3. That the Form 9 be set aside on the grounds that the First Respondent has asked the wrong question.
Particular
In relation to Ground 3, the First Respondent has not asked the correct question or questions in relation to the documentation outlined above in the Particulars in relation to Ground 1 and has been derelict in its duty to the Applicant, who is an Australian citizen.
…
5. That the Form 9 be set aside on the grounds that the decision by the First Respondent was unreasonable.
Particular
In relation to Ground 5, for all of the reasons outlined above in Particulars in relation to Ground 1, the First Respondent has made a decision so unreasonable that no reasonable decision maker would have made.
6. That the Form 9 be set aside on the grounds that the decision by the First Respondent was illogical and/or irrational.
Particular
In relation to Ground 6, for all of the reasons outlined above in Particulars in relation to Ground 1, the First Respondent has made a decision that is not rational or logical and is a decision that no logical or rational decision maker would have made.
13 The grounds relied on to challenge the s 12 decision (Grounds 7-11) are almost identical to those relied on to challenge the s 16 decision, making it unnecessary to set them out.
14 The applicant’s grounds are somewhat repetitive since each ground relies upon the particulars of Ground 1. It is convenient to deal with some of the grounds together, as set out below.

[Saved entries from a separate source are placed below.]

Lemma initialize_spec (E : cevent -> Prop) (from : NANO_XRCE_AgentProperties) s :
  properties_wf from ->
  spec E (NANO_XRCE_Agent_initialize from) s (fun t rc s' =>
    created_upto (creation_calls from) t rc
    /\ (rc = NANO_RETCODE_OK -> s' = set_agent (new_agent from) s)).
Proof.
  intros Hwf. unfold NANO_XRCE_Agent_initialize, creation_calls. vstep. apply spec_update_agent. vstep.
  eapply spec_mono; [by apply copy_spec |]. intros t rc s' (H0 & H1 & p & -> & Hp). cbn in Hp.
  destruct (decide (client_mappings_len from = 0%Z)) as [Hl | Hl]; cbn [app].
  - destruct (H0 Hl) as [-> ->]. vstep. vstep. apply spec_update_agent. 
    eapply spec_mono; [apply create_resources_spec |]. intros t rc s' [Ht Hs]. cbn [app]. split; [done |].
    intros Hrc. by rewrite (Hs Hrc), (Hp eq_refl eq_refl eq_refl).
  - destruct (H1 Hl) as (ok & -> & Hok). vstep.
    + vstep. apply spec_update_agent.
      eapply spec_mono; [apply create_resources_spec |]. intros t rc' s' [Ht Hs]. cbn [app]. split.
      * apply created_cons; [by apply Hok | done].
      * intros Hrc. by rewrite (Hs Hrc), (Hp H eq_refl eq_refl).
    + vstep. split; [| done]. apply created_refused; [| done]. cbn. by rewrite <- Hok.
Qed.
End lemmas.

(** ** Registering and finalizing transports *)

Section transports_life.
Context {N : NanoClient} {NOk : NanoClientOk N}.
Local Open Scope nano_scope.

(** The transports whose initialization succeeded, and those finalized. *)
Definition initialized_by (e : cevent) : list Z :=
  match e with
  | existT c r =>
      match c return Resp c -> list Z with
      | TransportInitialize tr => fun r => if is_ok (fst r) then [tr] else []
      | _ => fun _ => []
      end r
  end.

15 There are broadly three issues in the application for review:
(a) Whether the decision-makers erred by failing to take into account relevant considerations, or asking the wrong questions, with respect to the ss 12 and 16 decisions (Grounds 1, 3, 7 and 9), in particular:
(i) whether the charges are statute-barred;
(ii) that an additional charge was added to the superseding indictment;
(iii) that the second arrest warrant dated 21 December 2005, based on the superseding indictment, was re-issued on 14 November 2011 due to a scrivener’s error;
(iv) the allegation that the charges were not diligently prosecuted by the USA; and
(v) the applicant’s poor health.
(b) Whether the ss 12 and 16 decisions are invalidated by acts of “executive lawlessness” (Grounds 2 and 8); and
(c) Whether the ss 12 and 16 decisions are unreasonable, illogical and/or irrational (Grounds 5, 6, 10 and 11).
LEGISLATION
16 The USA is an “extradition country” under ss 5 and 11(1)(a) of the Act and reg 3 of the Extradition (United States of America) Regulations (Cth) (“the Regulations”). Under s 11(1)(b) of the Act and reg 4 of the Regulations, the Act applies to the USA subject to such limitations, conditions, exceptions or qualifications as are necessary to give effect to the Treaty on Extradition between Australian and the USA (“the Treaty”), as amended by the Protocol amending the Treaty on Extradition between Australia and the USA (“the Protocol”). The Treaty and Protocol are set out in Schs 1 and 2 of the Regulations.
17 An “extradition offence”, as defined by s 5 of the Act modified by Art II(1) of the Treaty, amended by Art 1 of the Protocol, is an offence which carries a penalty of imprisonment for a period of more than one year, or a more severe penalty.
18 Section 12(1) of the Act provides:
Extradition arrest warrants
(1) Where:
(a) an application is made, in the statutory form, on behalf of an extradition country to a magistrate or eligible Federal Circuit Court Judge for the issue of a warrant for the arrest of a person; and
(b) the magistrate or Judge is satisfied, on the basis of information given by affidavit, that the person is an extraditable person in relation to the extradition country;
the magistrate or Judge shall issue a warrant, in the statutory form, for the arrest of the person.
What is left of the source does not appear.